The Research Associate (Head of hydrogen – Interface Analysis Center) at the University of Bristol, Antonis Banos, in his presentation, among other things, mentioned the production of hydrogen through nuclear energy and storage using “reformed” waste. “In the field of nuclear energy, with the production of hydrogen, with the use of heat or electricity and its storage through the use of ‘reformed’ waste, we create energy profit from by-products and unused materials.” He went on to stress that “fighting climate change requires a ‘brave’ shift to clean energy and increasing the efficiency of our energy systems”, adding that “globally, nuclear energy and RES along with production and use hydrogen will be a big part of the solution. ” For Greece, Mr.

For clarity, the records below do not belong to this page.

Lemma res_unique (l l' : nat) e e' :
  res !! l = Some e → res !! l' = Some e' → kind e = kind e' → id e = id e' → l = l'.
Proof.
  intros [H1 ?]%res_lookup [H2 ?]%res_lookup Hk Hi. pose proof (cp_unique _ _ Hcomp _ _ _ _ H1 H2 Hk Hi). lia.
Qed.

Lemma res_unique_returns : unique_returns res.
Proof.
  intros i r r' (e & He & Hk & Hi) (e' & He' & Hk' & Hi'). apply (res_unique r r' e e'); congruence.
Qed.

(** The return of a call. *)
Lemma res_return (l : nat) e : res !! l = Some e → kind e = callEntry → ∃ r, (r < l)%nat ∧ is_return res (id e) r.
Proof.
  intros Hl Hk. destruct (res_lookup _ _ Hl) as [He Hlt].
  destruct (cp_value _ _ Hcomp _ _ He) as (Hpos & o & Ho & _). pose proof (lookup_lt_Some _ _ _ Ho).
  destruct (cp_both _ _ Hcomp (id e)) as (i & j & c & r & Hij & Hc & Hkc & Hic & Hr & Hkr & Hir); [lia|].
  exists (length es - S j)%nat. pose proof (lookup_lt_Some _ _ _ Hr).
  assert (i = (length es - S l)%nat) by (eapply (cp_unique _ _ Hcomp); [done|exact He|congruence..]).
  split; [lia|]. exists r. split; [by apply res_lookup_r|done].
Qed.

Lemma res_call (l : nat) e :
  res !! l = Some e → kind e = returnEntry → ∃ c ce, (l < c)%nat ∧ res !! c = Some ce ∧ kind ce = callEntry ∧ id ce = id e.
Proof.
  intros Hl Hk. destruct (res_lookup _ _ Hl) as [He Hlt].
  destruct (cp_value _ _ Hcomp _ _ He) as (Hpos & o & Ho & _). pose proof (lookup_lt_Some _ _ _ Ho).
  destruct (cp_both _ _ Hcomp (id e)) as (i & j & c & r & Hij & Hc & Hkc & Hic & Hr & Hkr & Hir); [lia|].
  exists (length es - S i)%nat, c.
  assert (j = (length es - S l)%nat) by (eapply (cp_unique _ _ Hcomp); [done|exact He|congruence..]).
  split_and!; [lia|by apply res_lookup_r|done..].
Qed.

Section heap.
Context (h : list (node X Y)) (mtch : gmap Z loc).
Hypothesis Hlk : linked res h mtch.

Definition mt_of (l : loc) : option loc := content h l ≫= λ c, c.1.2.

Definition id_of (l : loc) : Z := from_option (λ c, c.2) 0 (content h l).

Definition op_of (l : loc) : X * Y := default o0 (ops !! Z.to_nat (id_of l)).

Lemma res_at (l : loc) : l ∈ down (length es) → ∃ e, res !! l = Some e.
Proof. rewrite elem_of_down. intros Hl. apply lookup_lt_is_Some_2. unfold res. by rewrite length_reverse. Qed.

Lemma id_of_res l e : res !! l = Some e → id_of l = id e.
Proof. intros Hl. unfold id_of. by destruct (lk_content _ _ _ Hlk l e Hl) as (m & -> & _). Qed.

Lemma mt_of_return l e : res !! l = Some e → kind e = returnEntry → mt_of l = None.
Proof. intros Hl Hk. unfold mt_of. destruct (lk_content _ _ _ Hlk l e Hl) as (m & -> & Hm). by rewrite Hk in Hm. Qed.

Lemma mt_of_call l e r :
  res !! l = Some e → kind e = callEntry → mt_of l = Some r ↔ (r < l)%nat ∧ is_return res (id e) r.
Proof.
  intros Hl Hk. unfold mt_of. destruct (lk_content _ _ _ Hlk l e Hl) as (m & -> & Hm). rewrite Hk in Hm. apply Hm.
Qed.

Lemma mt_of_Some l e r : res !! l = Some e → mt_of l = Some r → kind e = callEntry.
Proof. intros Hl Hm. destruct (kind e) eqn:Hk; [done|]. by rewrite (mt_of_return l e Hl Hk) in Hm. Qed.

Lemma mt_of_None l e : res !! l = Some e → mt_of l = None → kind e = returnEntry.
Proof.
  intros Hl Hm. destruct (kind e) eqn:Hk; [|done]. destruct (res_return l e Hl Hk) as (r & Hr).
  apply (mt_of_call l e r Hl Hk) in Hr. congruence.
Qed.

Lemma wf_down : wf_list mt_of (down (length es)).
Proof.
  constructor.
  - apply NoDup_down.
  - intros c r [e He]%res_at Hm. pose proof (mt_of_Some c e r He Hm) as Hk.
    apply (mt_of_call c e r He Hk) in Hm as [Hlt (er & Her & Hkr & _)]. split; [|by eapply mt_of_return].
    apply before_down. apply res_lookup in He as [_ ?]. lia.
  - intros r [e He]%res_at Hm. pose proof (mt_of_None r e He Hm) as Hk.
    destruct (res_call r e He Hk) as (c & ce & Hlt & Hc & Hkc & Hi). exists c.
    rewrite elem_of_down. split; [by apply res_lookup in Hc as [_ ?]|]. apply (mt_of_call c ce r Hc Hkc).
    split; [done|]. by exists e.
  - intros c c' r [e He]%res_at [e' He']%res_at Hm Hm'.
    pose proof (mt_of_Some c e r He Hm) as Hk. pose proof (mt_of_Some c' e' r He' Hm') as Hk'.
    apply (mt_of_call c e r He Hk) in Hm as [_ (er & Her & _ & Hir)].
    apply (mt_of_call c' e' r He' Hk') in Hm' as [_ (er' & Her' & _ & Hir')].
    apply (res_unique c c' e e'); congruence.
Qed.

Lemma op_of_res l e : res !! l = Some e →
  value e = match kind e with callEntry => inl (op_of l).1 | returnEntry => inr (op_of l).2 end ∧ 0 ≤ id e < zlen ops.
Proof.
  intros Hl. destruct (res_lookup _ _ Hl) as [He _]. destruct (cp_value _ _ Hcomp _ _ He) as (Hpos & o & Ho & Hv).
  unfold op_of. rewrite (id_of_res _ _ Hl), Ho. simpl. pose proof (lookup_lt_Some _ _ _ Ho). split; [done|lia].
Qed.

(** The heap with the head node satisfies what the search needs. *)
Lemma layout_down h0 hd blen :
  (∀ l, l ∈ down (length es) → content h0 l = content h l) → hd ∉ down (length es) →
  zlen ops ≤ 64 * Z.of_nat blen → zlen ops < 2 ^ 64 →
  layout h0 hd (down (length es)) (zlen ops) blen mt_of id_of op_of.
Proof.
  intros Hct Hhd Hcap Hsm. constructor; [apply wf_down|done| | | |done|done].
  - intros c r Hc Hm. destruct (res_at c Hc) as [e He]. pose proof (mt_of_Some c e r He Hm) as Hk.
    pose proof (proj1 (mt_of_call c e r He Hk) Hm) as [Hlt (er & Her & Hkr & Hir)].
    assert (r ∈ down (length es)) as Hr by (apply elem_of_down; by apply res_lookup in Her as [_ ?]).
    assert (id_of r = id_of c) as Hid by (rewrite (id_of_res _ _ He), (id_of_res _ _ Her); done).
    rewrite !Hct by done. split_and!; [| |done].
    + destruct (lk_content _ _ _ Hlk c e He) as (m & Hcc & _). pose proof (op_of_res c e He) as [Hv _].
      unfold mt_of in Hm. rewrite Hcc in *. simpl in Hm. rewrite Hk in Hv. rewrite Hv, Hm, (id_of_res _ _ He). done.
    + destruct (lk_content _ _ _ Hlk r er Her) as (m & Hcc & Hmr). pose proof (op_of_res r er Her) as [Hv _].
      rewrite Hkr in Hv, Hmr. rewrite Hcc, Hv, Hmr. unfold op_of. rewrite Hid, (id_of_res _ _ He). by rewrite Hir.
  - intros l [e He]%res_at. rewrite (id_of_res _ _ He). apply (op_of_res l e He).
  - intros c c' [e He]%res_at [e' He']%res_at [r Hm] [r' Hm'] Hid.
    rewrite (id_of_res _ _ He), (id_of_res _ _ He') in Hid. apply (res_unique c c' e e'); [done..| |done].
    by rewrite (mt_of_Some _ _ _ He Hm), (mt_of_Some _ _ _ He' Hm').
Qed.

Lemma precedes_entry a b :
  a ∈ calls_of mt_of (down (length es)) → b ∈ calls_of mt_of (down (length es)) →
  precedes mt_of (down (length es)) a b ↔ entry_prec es (id_of a) (id_of b).
Proof.
  intros [[ra Ha] [ea Hea]%res_at]%list_elem_of_filter [[rb Hb] [eb Heb]%res_at]%list_elem_of_filter.
  pose proof (mt_of_Some _ _ _ Hea Ha) as Hka. pose proof (mt_of_Some _ _ _ Heb Hb) as Hkb.
  rewrite (id_of_res _ _ Hea), (id_of_res _ _ Heb).
  pose proof (proj1 (mt_of_call a ea ra Hea Hka) Ha) as [_ (er & Her & Hkr & Hir)].
  destruct (res_lookup _ _ Her) as [Her' ?]. destruct (res_lookup _ _ Heb) as [Heb' ?].
  unfold precedes. rewrite Ha. split.
  - intros (r & [= <-] & Hbf%before_down). exists (length es - S ra)%nat, (length es - S b)%nat, er, eb.
    split_and!; (done || lia).
  - intros (i & j & r & c & Hij & Hr & Hkr' & Hir' & Hc & Hkc & Hic). exists ra. split; [done|]. apply before_down.
    assert (i = (length es - S ra)%nat) by (eapply (cp_unique _ _ Hcomp); [done|exact Her'|congruence..]).
    assert (j = (length es - S b)%nat) by (eapply (cp_unique _ _ Hcomp); [done|exact Heb'|congruence..]). lia.
Qed.

(** The calls are the operations. *)
Definition tag_of (l : loc) : nat * (X * Y) := (Z.to_nat (id_of l), op_of l).

Lemma tag_inj a b :
  a ∈ calls_of mt_of (down (length es)) → b ∈ calls_of mt_of (down (length es)) → tag_of a = tag_of b → a = b.
Proof.
  intros [[ra Ha] [ea Hea]%res_at]%list_elem_of_filter [[rb Hb] [eb Heb]%res_at]%list_elem_of_filter Heq.
  injection Heq as Hid _. rewrite (id_of_res _ _ Hea), (id_of_res _ _ Heb) in Hid.
  pose proof (op_of_res _ _ Hea) as [_ ?]. pose proof (op_of_res _ _ Heb) as [_ ?].
  apply (res_unique a b ea eb); [done..| |lia]. by rewrite (mt_of_Some _ _ _ Hea Ha), (mt_of_Some _ _ _ Heb Hb).
Qed.

(** Every operation has its call in the chain. *)
Lemma call_of_id k : 0 ≤ k < zlen ops → ∃ c, c ∈ calls_of mt_of (down (length es)) ∧ id_of c = k.
Proof.
  intros Hk. destruct (cp_both _ _ Hcomp k Hk) as (i & j & c & r & _ & Hc%res_lookup_r & Hkc & Hic & _).
  exists (length es - S i)%nat. rewrite (id_of_res _ _ Hc). split; [|done]. apply list_elem_of_filter. split.
  - destruct (res_return _ _ Hc Hkc) as (r' & Hr'). exists r'. by apply (mt_of_call _ _ _ Hc Hkc).
  - apply elem_of_down. by apply res_lookup in Hc as [_ ?].
Qed.

Lemma id_of_range l : l ∈ down (length es) → 0 ≤ id_of l < zlen ops.
Proof. intros [e He]%res_at. rewrite (id_of_res _ _ He). apply (op_of_res l e He). Qed.

Lemma calls_tagged : tag_of <$> calls_of mt_of (down (length es)) ≡ₚ imap pair ops.
Proof.
  apply NoDup_Permutation.
  - apply NoDup_fmap_2_strong; [|apply NoDup_filter, NoDup_down]. apply tag_inj.
  - apply NoDup_alt. intros i j [x o] Hi Hj. rewrite list_lookup_imap in Hi, Hj.
    destruct (ops !! i), (ops !! j); simplify_eq/=; done.
  - intros [k o]. rewrite list_elem_of_fmap, elem_of_lookup_imap. split.
    + intros (l & Htag & [_ [e He]%res_at]%list_elem_of_filter). injection Htag as -> ->.
      pose proof (op_of_res _ _ He) as [_ ?]. unfold op_of. rewrite (id_of_res _ _ He).
      destruct (lookup_lt_is_Some_2 ops (Z.to_nat (id e))) as [o Ho]; [lia|]. exists (Z.to_nat (id e)), o.
      by rewrite Ho.
    + intros (k' & o' & [= <- <-] & Ho). pose proof (lookup_lt_Some _ _ _ Ho).
      destruct (call_of_id (Z.of_nat k)) as (c & Hc & Hid); [lia|]. exists c. split; [|done].
      unfold tag_of, op_of. by rewrite Hid, Nat2Z.id, Ho.
Qed.
End heap.
End start.

(** ** The start of the search *)

Section check_entries.
Context {X Y St : Type} (model : Model X Y St) (es : list (entry X Y)) (ops : list (X * Y)).

(** The operations can be ordered as the specification wants. *)
Definition entries_linearizable : Prop :=
  linearizable (Step model) (imap pair ops) (λ a b, entry_prec es (Z.of_nat a.1) (Z.of_nat b.1)) snd (Init model).

(** [seq] orders some of the operations, and every operation that returned
    before one of them was called is in its place. *)
Definition partial_linearization (seq : list Z) : Prop :=
  NoDup seq ∧ (∀ k, k ∈ seq → 0 ≤ k < zlen ops) ∧
  (∀ a b, 0 ≤ a < zlen ops → b ∈ seq → entry_prec es a b → before seq a b) ∧
  accepts (Step model) (Init model) (omap (λ k, ops !! Z.to_nat k) seq) = true.

Definition longest_sound (longest : list (option nat)) (seqs : list (list Z)) : Prop :=
  (∀ p, Some p ∈ longest → (p < length seqs)%nat) ∧ (∀ seq, seq ∈ seqs → partial_linearization seq).

Definition decides (res : single_result) : Prop :=
  longest_sound res.2.1 res.2.2 ∧ (res.1 = true ↔ entries_linearizable) ∧
  (res.1 = true → ∃ seq, last res.2.2 = Some seq ∧ partial_linearization seq ∧ seq ≡ₚ seqZ 0 (zlen ops)).

(** A turn of the search that goes on, with [longest] sound after it. *)
Definition goes_on (computePartial : bool) (n : Z) (head : option loc) (s s' : search X Y St) : Prop :=
  turn model computePartial n head false s = Ret (inl s') ∧ longest_sound (s_longest s') (s_seqs s').

(** The search ends with the right verdict. *)
Definition runs_to_verdict (computePartial : bool) (n : Z) (head : option loc) (s : search X Y St) : Prop :=
  longest_sound (s_longest s) (s_seqs s) ∧
  ∃ s1 r, rtc (goes_on computePartial n head) s s1 ∧
    turn model computePartial n head false s1 = Ret (inr r) ∧ decides r.

Lemma runs_checkLoop computePartial n head s :
  runs_to_verdict computePartial n head s →
  ∃ fuel r, decides r ∧ ∀ fuel' k, (fuel ≤ fuel')%nat →
    checkLoop model fuel' computePartial n head (λ _, false) k s = Ret r.
Proof.
  intros (_ & s1 & r & Hs & Hend & Hd). induction Hs as [s|s s' s1 [Hstep _] _ IH].
  - exists 1%nat, r. split; [done|]. intros [|fuel'] k Hle; [lia|]. simpl. by rewrite Hend.
  - destruct (IH Hend) as (fuel & r' & Hd' & Hfuel). exists (S fuel), r'. split; [done|].
    intros [|fuel'] k Hle; [lia|]. simpl. rewrite Hstep. simpl. apply Hfuel. lia.
Qed.

Section nonempty.
Context (o0 : X * Y) (h : list (node X Y)) (mtch : gmap Z loc).
Hypothesis Hcomp : complete es ops.
Hypothesis Hlk : linked (res es) h mtch.

Abbreviation L0 := (down (length es)).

Summing up, at the end of the day, Giannis Efstathopoulos highlighted four main conclusions:
- The examples from the international experience presented confirm that more applicable technologies of high socio-economic value are available which can cover important needs of the Greek economy and society (optimal utilization of domestic RES potential, applications in isolated / island areas, green shipping, etc.). λπ.)

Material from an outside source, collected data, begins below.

(* ===== verification/PorcupineEvents.v ===== *)
(** * Histories of events

    [renumber] replaces the ids of a history of call and return events by
    0, 1, 2, ... in the order in which they first appear; the entries
    [convertEntries] makes of the result are complete, so [checkEvents]
    decides whether the history of events is linearizable. *)

From stdpp Require Import prelude gmap strings list relations.
From S2P Require Import Prelude Bitset Porcupine PorcupineList Linearizability PorcupineSearch PorcupineEntries PorcupineParallel.
Local Open Scope Z_scope.

Section events.
Context {X Y : Type}.
Implicit Types (evs : list (Event X Y)) (v : Event X Y) (pre F : list Z) (x : Z).

(** ** [renumber] *)

(** The distinct ids, those of [pre] first, in order of first appearance. *)
Fixpoint firsts pre evs : list Z :=
  match evs with
  | [] => pre
  | v :: evs' => firsts (if decide (ev_Id v ∈ pre) then pre else pre ++ [ev_Id v]) evs'
  end.

Definition position F x : nat := from_option fst 0%nat (list_find (λ y, y = x) F).

Definition relabel F v : Event X Y := mkEvent (ev_ClientId v) (ev_Kind v) (ev_Value v) (Z.of_nat (position F (ev_Id v))).

Lemma position_lookup F x : x ∈ F → F !! position F x = Some x.
Proof.
  intros Hx. destruct (list_find_elem_of (λ y, y = x) F x Hx eq_refl) as [[i y] Hf].
  unfold position. rewrite Hf. simpl. by apply list_find_Some in Hf as (? & -> & _).
Qed.

Lemma position_inj F x y : x ∈ F → y ∈ F → position F x = position F y → x = y.
Proof. intros Hx%position_lookup Hy%position_lookup Heq. rewrite Heq in Hx. congruence. Qed.

Lemma position_of F x (k : nat) : NoDup F → F !! k = Some x → position F x = k.
Proof.
  intros Hnd Hk. assert (x ∈ F) as Hx by (by eapply list_elem_of_lookup_2).
  eapply NoDup_lookup; [exact Hnd|by apply position_lookup|done].
Qed.

Lemma firsts_NoDup pre evs : NoDup pre → NoDup (firsts pre evs).
Proof.
  revert pre. induction evs as [|v evs IH]; intros pre Hnd; simpl; [done|]. apply IH. case_decide; [done|].
  apply NoDup_app. split_and!; [done| |apply NoDup_singleton]. by intros x Hx ->%list_elem_of_singleton.
Qed.

Lemma firsts_prefix pre evs : pre `prefix_of` firsts pre evs.
Proof.
  revert pre. induction evs as [|v evs IH]; intros pre; simpl; [done|]. etrans; [|apply IH].
  case_decide; [done|]. by apply prefix_app_r.
Qed.

Lemma elem_of_firsts pre evs x : x ∈ firsts pre evs ↔ x ∈ pre ∨ x ∈ ev_Id <$> evs.
Proof.
  revert pre. induction evs as [|v evs IH]; intros pre; simpl; [rewrite elem_of_nil; tauto|].
  rewrite IH, elem_of_cons. case_decide; [naive_solver|]. rewrite elem_of_app, list_elem_of_singleton. tauto.
Qed.

(** The map of the source holds the position of every id seen so far. *)
Lemma renumberLoop_relabel evs m pre :
  NoDup pre → (∀ x r, m !! x = Some r ↔ ∃ k : nat, pre !! k = Some x ∧ r = Z.of_nat k) →
  renumberLoop evs m (zlen pre) = relabel (firsts pre evs) <$> evs.
Proof.
  revert m pre. induction evs as [|v evs IH]; intros m pre Hnd Hm; simpl; [done|].
  destruct (m !! ev_Id v) as [r|] eqn:Hr.
  - pose proof (proj1 (Hm _ _) Hr) as (k & Hk & ->).
    rewrite decide_True by (by eapply list_elem_of_lookup_2). f_equal; [|by apply IH].
    unfold relabel. f_equal. f_equal. symmetry. apply position_of; [by apply firsts_NoDup|].
    eapply prefix_lookup_Some; [done|apply firsts_prefix].
  - assert (ev_Id v ∉ pre) as Hn.
    { intros [k Hk]%list_elem_of_lookup. enough (m !! ev_Id v = Some (Z.of_nat k)) by congruence. apply Hm. eauto. }
    rewrite decide_False by done. assert (NoDup (pre ++ [ev_Id v])) as Hnd'.
    { apply NoDup_app. split_and!; [done| |apply NoDup_singleton]. by intros x Hx ->%list_elem_of_singleton. }
    f_equal.
    + unfold relabel. f_equal. f_equal. symmetry. apply position_of; [by apply firsts_NoDup|].
      eapply prefix_lookup_Some; [|apply firsts_prefix]. by rewrite lookup_app_r, Nat.sub_diag.
    + replace (zlen pre + 1) with (zlen (pre ++ [ev_Id v])) by (rewrite length_app; simpl; lia).
      apply IH; [done|]. intros x r. rewrite lookup_insert_Some, Hm. split.
      * intros [[<- <-]|[Hne (k & Hk & ->)]]; [exists (length pre)|exists k]; (split; [|done]).
        -- by rewrite lookup_app_r, Nat.sub_diag.
        -- by apply lookup_app_l_Some.
      * intros (k & [Hk|[Hge Hk]]%lookup_app_Some & ->).
        -- right. split; [|by exists k]. intros <-. by apply Hn; eapply list_elem_of_lookup_2.
        -- apply list_lookup_singleton_Some in Hk as [? <-]. left. split; [done|]. lia.
Qed.

Lemma renumber_relabel evs : renumber evs = relabel (firsts [] evs) <$> evs.
Proof.
  apply (renumberLoop_relabel evs ∅ []); [constructor|]. intros x r. rewrite lookup_empty. split; [done|].
  by intros (k & ? & _).
Qed.

(** ** Histories *)

(** Every operation [x] has one call event and, later, one return event, with
    the input and the output of [op x]. *)
Record event_history evs (op : Z → X * Y) : Prop := {
  eh_unique : ∀ (i j : nat) v v', evs !! i = Some v → evs !! j = Some v' → ev_Kind v = ev_Kind v' → ev_Id v = ev_Id v' → i = j;
  eh_both : ∀ x, x ∈ ev_Id <$> evs → ∃ (i j : nat) c r, (i < j)%nat ∧
    evs !! i = Some c ∧ ev_Kind c = CallEvent ∧ ev_Id c = x ∧
    evs !! j = Some r ∧ ev_Kind r = ReturnEvent ∧ ev_Id r = x;
  eh_value : ∀ (i : nat) v, evs !! i = Some v →
    ev_Value v = match ev_Kind v with CallEvent => inl (op (ev_Id v)).1 | ReturnEvent => inr (op (ev_Id v)).2 end;
}.

(** The return of [a] comes before the call of [b]. *)
Definition event_prec evs (a b : Z) : Prop :=
  ∃ (i j : nat) r c, (i < j)%nat ∧ evs !! i = Some r ∧ ev_Kind r = ReturnEvent ∧ ev_Id r = a ∧
    evs !! j = Some c ∧ ev_Kind c = CallEvent ∧ ev_Id c = b.

Definition events_linearizable {St} (step : St → X → Y → bool * St) (st : St) evs (op : Z → X * Y) : Prop :=
  linearizable step (firsts [] evs) (event_prec evs) op st.

Section complete.
Context evs (op : Z → X * Y).
Hypothesis Hevs : event_history evs op.

Abbreviation F := (firsts [] evs).

Definition entry_of (i : nat) v : entry X Y :=
  mkEntry (match ev_Kind v with ReturnEvent => returnEntry | CallEvent => callEntry end)
    (ev_Value v) (Z.of_nat (position F (ev_Id v))) (Z.of_nat i) (ev_ClientId v).

Lemma entries_lookup (i : nat) e :
  convertEntries (renumber evs) !! i = Some e ↔ ∃ v, evs !! i = Some v ∧ e = entry_of i v.
Proof.
  unfold convertEntries. rewrite list_lookup_imap, renumber_relabel, list_lookup_fmap.
  destruct (evs !! i) as [v|]; simpl; naive_solver.
Qed.

Lemma id_in (i : nat) v : evs !! i = Some v → ev_Id v ∈ F.
Proof. intros Hi. apply elem_of_firsts. right. apply list_elem_of_fmap_2. by eapply list_elem_of_lookup_2. Qed.

Lemma kind_entry v k : kind (entry_of k v) = callEntry ↔ ev_Kind v = CallEvent.
Proof. unfold entry_of. simpl. by destruct (ev_Kind v). Qed.

(** Of each kind there are as many events as operations. *)
Lemma kind_count (kd : EventKind) (P : Event X Y → Prop) `{∀ v, Decision (P v)} :
  (∀ v, P v ↔ ev_Kind v = kd) → length (filter P evs) = length F.
Proof.
  intros HP. rewrite <-(length_fmap ev_Id). apply Permutation_length, NoDup_Permutation.
  - apply NoDup_fmap_2_strong.
    + intros v v' [Hv [i Hi]%list_elem_of_lookup]%list_elem_of_filter [Hv' [j Hj]%list_elem_of_lookup]%list_elem_of_filter Hid.
      apply HP in Hv, Hv'. assert (i = j) by (eapply (eh_unique _ _ Hevs); [done..|congruence|done]). congruence.
    + apply NoDup_filter, NoDup_alt. intros i j v Hi Hj. by eapply (eh_unique _ _ Hevs).
  - apply firsts_NoDup. constructor.
  - intros x. rewrite elem_of_firsts, elem_of_nil. split.
    + intros (v & -> & [_ Hv]%list_elem_of_filter)%list_elem_of_fmap. right. by apply list_elem_of_fmap_2.
    + intros [?|Hx]; [done|]. destruct (eh_both _ _ Hevs x Hx) as (i & j & c & r & _ & Hc & Hkc & <- & Hr & Hkr & Hid).
      destruct kd; [|rewrite <-Hid]; apply list_elem_of_fmap_2, list_elem_of_filter; rewrite HP;
        (split; [done|by eapply list_elem_of_lookup_2]).
Qed.

Lemma entries_complete : complete (convertEntries (renumber evs)) (op <$> F).
Proof.
  assert (NoDup F) as HF by (apply firsts_NoDup; constructor). constructor.
  - unfold convertEntries. rewrite length_imap, renumber_relabel, !length_fmap.
    pose proof (kind_count CallEvent (λ v, ev_Kind v = CallEvent) (λ v, iff_refl _)) as Hc.
    pose proof (kind_count ReturnEvent (λ v, ¬ ev_Kind v = CallEvent)) as Hr.
    pose proof (Permutation_length (filter_app_complement (λ v, ev_Kind v = CallEvent) evs)) as Hl.
    rewrite length_app, Hc, Hr in Hl; [lia|]. intros v. by destruct (ev_Kind v).
  - intros k Hk. rewrite length_fmap in Hk. destruct (lookup_lt_is_Some_2 F (Z.to_nat k)) as [x Hx]; [lia|].
    assert (x ∈ F) as HxF by (by eapply list_elem_of_lookup_2).
    apply elem_of_firsts in HxF as [?%not_elem_of_nil|HxF]; [done|].
    destruct (eh_both _ _ Hevs x HxF) as (i & j & c & r & Hij & Hc & Hkc & Hic & Hr & Hkr & Hir).
    exists i, j, (entry_of i c), (entry_of j r). rewrite !entries_lookup. unfold entry_of. simpl.
    rewrite Hkc, Hkr, Hic, Hir, (position_of F x (Z.to_nat k) HF Hx). unfold entry_of.
    split_and!; try done; [exists c|lia|exists r|lia]; rewrite ?Hkc, ?Hkr, ?Hic, ?Hir, (position_of F x (Z.to_nat k) HF Hx); done.
  - intros i j e e' (v & Hv & ->)%entries_lookup (v' & Hv' & ->)%entries_lookup Hk Hid. unfold entry_of in Hk, Hid. simpl in Hk, Hid.
    eapply (eh_unique _ _ Hevs); [done..| |].
    + destruct (ev_Kind v), (ev_Kind v'); done.
    + apply (position_inj F); [by eapply id_in..|lia].
  - intros i e (v & Hv & ->)%entries_lookup. unfold entry_of. simpl. split; [lia|].
    exists (op (ev_Id v)). rewrite Nat2Z.id, list_lookup_fmap, (position_lookup F (ev_Id v)) by (by eapply id_in).
    split; [done|]. rewrite (eh_value _ _ Hevs i v Hv). by destruct (ev_Kind v).
Qed.

Lemma entry_prec_events a b :
  a ∈ F → b ∈ F →
  entry_prec (convertEntries (renumber evs)) (Z.of_nat (position F a)) (Z.of_nat (position F b)) ↔ event_prec evs a b.
Proof.
  intros Ha Hb. split.
  - intros (i & j & r & c & Hij & (vr & Hr & ->)%entries_lookup & Hkr & Hir & (vc & Hc & ->)%entries_lookup & Hkc & Hic).
    exists i, j, vr, vc. unfold entry_of in *. simpl in *. split_and!; try done.
    + by destruct (ev_Kind vr).
    + apply (position_inj F); [by eapply id_in|done|lia].
    + by destruct (ev_Kind vc).
    + apply (position_inj F); [by eapply id_in|done|lia].
  - intros (i & j & r & c & Hij & Hr & Hkr & <- & Hc & Hkc & <-). exists i, j, (entry_of i r), (entry_of j c).
    rewrite !entries_lookup. simpl. rewrite Hkr, Hkc. split_and!; eauto.
Qed.

Lemma entries_events {St} (model : Model X Y St) :
  entries_linearizable model (convertEntries (renumber evs)) (op <$> F) ↔
  events_linearizable (Step model) (Init model) evs op.
Proof.
  assert (NoDup F) as HF by (apply firsts_NoDup; constructor).
  unfold entries_linearizable, events_linearizable.
  assert (imap pair (op <$> F) = (λ x, (position F x, op x)) <$> F) as ->.
  { apply list_eq. intros i. rewrite list_lookup_imap, !list_lookup_fmap. destruct (F !! i) as [x|] eqn:Hx; simpl; [|done].
    by rewrite (position_of F x i HF Hx). }
  apply linearizable_fmap; [| |done].
  - intros a b Ha Hb [= Hp _]. by eapply position_inj.
  - intros a b Ha Hb. simpl. by apply entry_prec_events.
Qed.
End complete.

(** ** [checkEvents] *)
Section check.
Context {St : Type} `{EqDecision St}.
Context (fmtX : X → string) (fmtY : Y → string) (fmtS : St → string) (rangeSet : gset nat → list nat).
Context (model : Model X Y St) (op : Z → X * Y) evs (verbose : bool) (timeout : Z).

- Hydrogen meets a number of criteria that can make it state-of-the-art technology for climate and energy transition : environmental and climate criteria (contributing to climate neutrality), developmental and economic criteria (reducing energy costs, improving energy balance, industrial balance) , contribution to employment and the retention and utilization of domestic scientific potential / brain gain), social criteria (combating energy poverty, strengthening spatial cohesion) and geopolitical criteria (contributing to energy security and autonomy)
- Utilizing the potential of hydrogen to achieve climate change goals in fair conditions requires the formulation of an integrated national strategy and the revision of national planning . This strategy is called, inter alia, to create an appropriate institutional framework for hydrogen, to identify applications to be supported in the transport sector, to resolve issues related to the location and safety of infrastructure, to strengthen domestic R&D to address of technological challenges and to form appropriate incentives for the utilization of hydrogen in the industrial and agricultural sector, but also by local authorities.
- Hydrogen, like RES, can be a field of partnerships between EU countries and the Southeastern Mediterranean , creating the conditions for joint projects with strong and mutual economic benefits, conditions of geopolitical stability and cooperation, achieving climate goals and protecting biodiversity.